## What you have to do
Return every entry in full, with no alterations.
*** Opening Provided material ***
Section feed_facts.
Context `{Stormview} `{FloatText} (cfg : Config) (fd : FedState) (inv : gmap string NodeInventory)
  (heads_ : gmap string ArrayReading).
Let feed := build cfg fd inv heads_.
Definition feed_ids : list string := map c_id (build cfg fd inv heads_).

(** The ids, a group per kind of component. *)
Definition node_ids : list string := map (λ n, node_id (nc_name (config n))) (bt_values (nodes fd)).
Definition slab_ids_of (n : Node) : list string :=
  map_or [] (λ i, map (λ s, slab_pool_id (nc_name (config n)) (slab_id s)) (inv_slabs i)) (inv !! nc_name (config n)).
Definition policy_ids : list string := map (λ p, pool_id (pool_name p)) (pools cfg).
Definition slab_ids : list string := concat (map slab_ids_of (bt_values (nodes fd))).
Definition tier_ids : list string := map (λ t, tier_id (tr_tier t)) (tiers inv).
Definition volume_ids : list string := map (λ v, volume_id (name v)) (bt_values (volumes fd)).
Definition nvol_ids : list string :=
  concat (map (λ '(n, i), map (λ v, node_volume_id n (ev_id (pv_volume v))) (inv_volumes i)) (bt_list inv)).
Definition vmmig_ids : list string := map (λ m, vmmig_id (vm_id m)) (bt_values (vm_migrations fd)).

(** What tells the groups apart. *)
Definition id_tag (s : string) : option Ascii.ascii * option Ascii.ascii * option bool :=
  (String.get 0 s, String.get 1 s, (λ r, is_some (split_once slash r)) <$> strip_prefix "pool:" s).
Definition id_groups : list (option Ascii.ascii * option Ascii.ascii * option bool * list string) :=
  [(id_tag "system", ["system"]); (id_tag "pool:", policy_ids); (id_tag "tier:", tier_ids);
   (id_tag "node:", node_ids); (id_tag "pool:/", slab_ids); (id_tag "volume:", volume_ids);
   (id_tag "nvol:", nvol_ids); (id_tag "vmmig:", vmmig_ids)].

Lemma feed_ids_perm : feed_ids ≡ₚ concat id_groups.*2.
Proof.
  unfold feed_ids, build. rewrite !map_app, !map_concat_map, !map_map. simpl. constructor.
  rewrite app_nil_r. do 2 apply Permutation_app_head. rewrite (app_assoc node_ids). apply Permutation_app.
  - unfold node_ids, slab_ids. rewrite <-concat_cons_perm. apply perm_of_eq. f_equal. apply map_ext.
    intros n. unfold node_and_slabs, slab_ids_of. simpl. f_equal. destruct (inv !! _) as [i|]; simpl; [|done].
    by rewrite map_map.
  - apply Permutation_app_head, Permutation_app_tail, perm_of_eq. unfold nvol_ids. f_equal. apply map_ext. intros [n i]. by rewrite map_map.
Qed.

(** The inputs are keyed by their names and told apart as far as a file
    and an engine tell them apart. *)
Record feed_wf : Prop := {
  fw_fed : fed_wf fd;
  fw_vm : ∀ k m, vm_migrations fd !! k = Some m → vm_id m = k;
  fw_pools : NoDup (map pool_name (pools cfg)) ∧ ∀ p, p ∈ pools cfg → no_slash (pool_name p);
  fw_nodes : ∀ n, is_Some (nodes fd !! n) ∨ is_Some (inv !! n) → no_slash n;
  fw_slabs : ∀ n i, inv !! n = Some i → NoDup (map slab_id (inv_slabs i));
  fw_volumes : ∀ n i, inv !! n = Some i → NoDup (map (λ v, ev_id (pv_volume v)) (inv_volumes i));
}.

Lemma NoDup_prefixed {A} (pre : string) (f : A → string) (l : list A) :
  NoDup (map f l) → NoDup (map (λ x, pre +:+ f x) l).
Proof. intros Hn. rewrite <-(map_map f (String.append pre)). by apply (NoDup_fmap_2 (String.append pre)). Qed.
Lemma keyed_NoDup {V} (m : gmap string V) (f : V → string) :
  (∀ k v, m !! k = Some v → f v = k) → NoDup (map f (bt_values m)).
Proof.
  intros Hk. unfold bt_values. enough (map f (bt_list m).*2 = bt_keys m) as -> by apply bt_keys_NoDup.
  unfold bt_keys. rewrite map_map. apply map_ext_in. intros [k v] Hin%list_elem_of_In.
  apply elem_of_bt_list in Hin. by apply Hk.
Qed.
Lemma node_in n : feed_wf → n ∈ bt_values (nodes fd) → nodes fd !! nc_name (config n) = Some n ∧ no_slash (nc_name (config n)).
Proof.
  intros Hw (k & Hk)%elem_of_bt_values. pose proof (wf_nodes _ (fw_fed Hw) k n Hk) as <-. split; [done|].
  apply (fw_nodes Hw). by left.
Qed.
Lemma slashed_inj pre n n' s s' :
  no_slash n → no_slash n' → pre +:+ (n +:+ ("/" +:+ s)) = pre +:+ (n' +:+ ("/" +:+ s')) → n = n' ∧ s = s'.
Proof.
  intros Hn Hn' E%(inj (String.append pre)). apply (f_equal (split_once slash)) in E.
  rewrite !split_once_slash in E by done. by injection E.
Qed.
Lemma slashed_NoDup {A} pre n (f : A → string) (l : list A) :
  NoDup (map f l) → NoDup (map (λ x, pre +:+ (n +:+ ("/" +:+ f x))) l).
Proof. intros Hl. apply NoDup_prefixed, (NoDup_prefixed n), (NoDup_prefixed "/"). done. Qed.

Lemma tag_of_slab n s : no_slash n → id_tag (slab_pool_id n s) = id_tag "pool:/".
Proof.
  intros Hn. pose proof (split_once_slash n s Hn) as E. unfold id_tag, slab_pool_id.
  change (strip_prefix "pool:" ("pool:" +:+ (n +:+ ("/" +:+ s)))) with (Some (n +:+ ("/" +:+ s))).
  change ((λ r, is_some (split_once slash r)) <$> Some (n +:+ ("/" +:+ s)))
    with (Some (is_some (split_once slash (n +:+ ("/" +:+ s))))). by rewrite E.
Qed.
*** Closing Provided material ***
## Your solution
Section feed_facts.
Context `{Stormview} `{FloatText} (cfg : Config) (fd : FedState) (inv : gmap string NodeInventory)
  (heads_ : gmap string ArrayReading).
Let feed := build cfg fd inv heads_.
Definition feed_ids : list string := map c_id (build cfg fd inv heads_).

(** The ids, a group per kind of component. *)
Definition node_ids : list string := map (λ n, node_id (nc_name (config n))) (bt_values (nodes fd)).
Definition slab_ids_of (n : Node) : list string :=
  map_or [] (λ i, map (λ s, slab_pool_id (nc_name (config n)) (slab_id s)) (inv_slabs i)) (inv !! nc_name (config n)).
Definition policy_ids : list string := map (λ p, pool_id (pool_name p)) (pools cfg).
Definition slab_ids : list string := concat (map slab_ids_of (bt_values (nodes fd))).
Definition tier_ids : list string := map (λ t, tier_id (tr_tier t)) (tiers inv).
Definition volume_ids : list string := map (λ v, volume_id (name v)) (bt_values (volumes fd)).
Definition nvol_ids : list string :=
  concat (map (λ '(n, i), map (λ v, node_volume_id n (ev_id (pv_volume v))) (inv_volumes i)) (bt_list inv)).
Definition vmmig_ids : list string := map (λ m, vmmig_id (vm_id m)) (bt_values (vm_migrations fd)).

(** What tells the groups apart. *)
Definition id_tag (s : string) : option Ascii.ascii * option Ascii.ascii * option bool :=
  (String.get 0 s, String.get 1 s, (λ r, is_some (split_once slash r)) <$> strip_prefix "pool:" s).
Definition id_groups : list (option Ascii.ascii * option Ascii.ascii * option bool * list string) :=
  [(id_tag "system", ["system"]); (id_tag "pool:", policy_ids); (id_tag "tier:", tier_ids);
   (id_tag "node:", node_ids); (id_tag "pool:/", slab_ids); (id_tag "volume:", volume_ids);
   (id_tag "nvol:", nvol_ids); (id_tag "vmmig:", vmmig_ids)].

Lemma feed_ids_perm : feed_ids ≡ₚ concat id_groups.*2.
Proof.
  unfold feed_ids, build. rewrite !map_app, !map_concat_map, !map_map. simpl. constructor.
  rewrite app_nil_r. do 2 apply Permutation_app_head. rewrite (app_assoc node_ids). apply Permutation_app.
  - unfold node_ids, slab_ids. rewrite <-concat_cons_perm. apply perm_of_eq. f_equal. apply map_ext.
    intros n. unfold node_and_slabs, slab_ids_of. simpl. f_equal. destruct (inv !! _) as [i|]; simpl; [|done].
    by rewrite map_map.
  - apply Permutation_app_head, Permutation_app_tail, perm_of_eq. unfold nvol_ids. f_equal. apply map_ext. intros [n i]. by rewrite map_map.
Qed.

(** The inputs are keyed by their names and told apart as far as a file
    and an engine tell them apart. *)
Record feed_wf : Prop := {
  fw_fed : fed_wf fd;
  fw_vm : ∀ k m, vm_migrations fd !! k = Some m → vm_id m = k;
  fw_pools : NoDup (map pool_name (pools cfg)) ∧ ∀ p, p ∈ pools cfg → no_slash (pool_name p);
  fw_nodes : ∀ n, is_Some (nodes fd !! n) ∨ is_Some (inv !! n) → no_slash n;
  fw_slabs : ∀ n i, inv !! n = Some i → NoDup (map slab_id (inv_slabs i));
  fw_volumes : ∀ n i, inv !! n = Some i → NoDup (map (λ v, ev_id (pv_volume v)) (inv_volumes i));
}.

Lemma NoDup_prefixed {A} (pre : string) (f : A → string) (l : list A) :
  NoDup (map f l) → NoDup (map (λ x, pre +:+ f x) l).
Proof. intros Hn. rewrite <-(map_map f (String.append pre)). by apply (NoDup_fmap_2 (String.append pre)). Qed.
Lemma keyed_NoDup {V} (m : gmap string V) (f : V → string) :
  (∀ k v, m !! k = Some v → f v = k) → NoDup (map f (bt_values m)).
Proof.
  intros Hk. unfold bt_values. enough (map f (bt_list m).*2 = bt_keys m) as -> by apply bt_keys_NoDup.
  unfold bt_keys. rewrite map_map. apply map_ext_in. intros [k v] Hin%list_elem_of_In.
  apply elem_of_bt_list in Hin. by apply Hk.
Qed.
Lemma node_in n : feed_wf → n ∈ bt_values (nodes fd) → nodes fd !! nc_name (config n) = Some n ∧ no_slash (nc_name (config n)).
Proof.
  intros Hw (k & Hk)%elem_of_bt_values. pose proof (wf_nodes _ (fw_fed Hw) k n Hk) as <-. split; [done|].
  apply (fw_nodes Hw). by left.
Qed.
Lemma slashed_inj pre n n' s s' :
  no_slash n → no_slash n' → pre +:+ (n +:+ ("/" +:+ s)) = pre +:+ (n' +:+ ("/" +:+ s')) → n = n' ∧ s = s'.
Proof.
  intros Hn Hn' E%(inj (String.append pre)). apply (f_equal (split_once slash)) in E.
  rewrite !split_once_slash in E by done. by injection E.
Qed.
Lemma slashed_NoDup {A} pre n (f : A → string) (l : list A) :
  NoDup (map f l) → NoDup (map (λ x, pre +:+ (n +:+ ("/" +:+ f x))) l).
Proof. intros Hl. apply NoDup_prefixed, (NoDup_prefixed n), (NoDup_prefixed "/"). done. Qed.

Lemma tag_of_slab n s : no_slash n → id_tag (slab_pool_id n s) = id_tag "pool:/".
Proof.
  intros Hn. pose proof (split_once_slash n s Hn) as E. unfold id_tag, slab_pool_id.
  change (strip_prefix "pool:" ("pool:" +:+ (n +:+ ("/" +:+ s)))) with (Some (n +:+ ("/" +:+ s))).
  change ((λ r, is_some (split_once slash r)) <$> Some (n +:+ ("/" +:+ s)))
    with (Some (is_some (split_once slash (n +:+ ("/" +:+ s))))). by rewrite E.
Qed.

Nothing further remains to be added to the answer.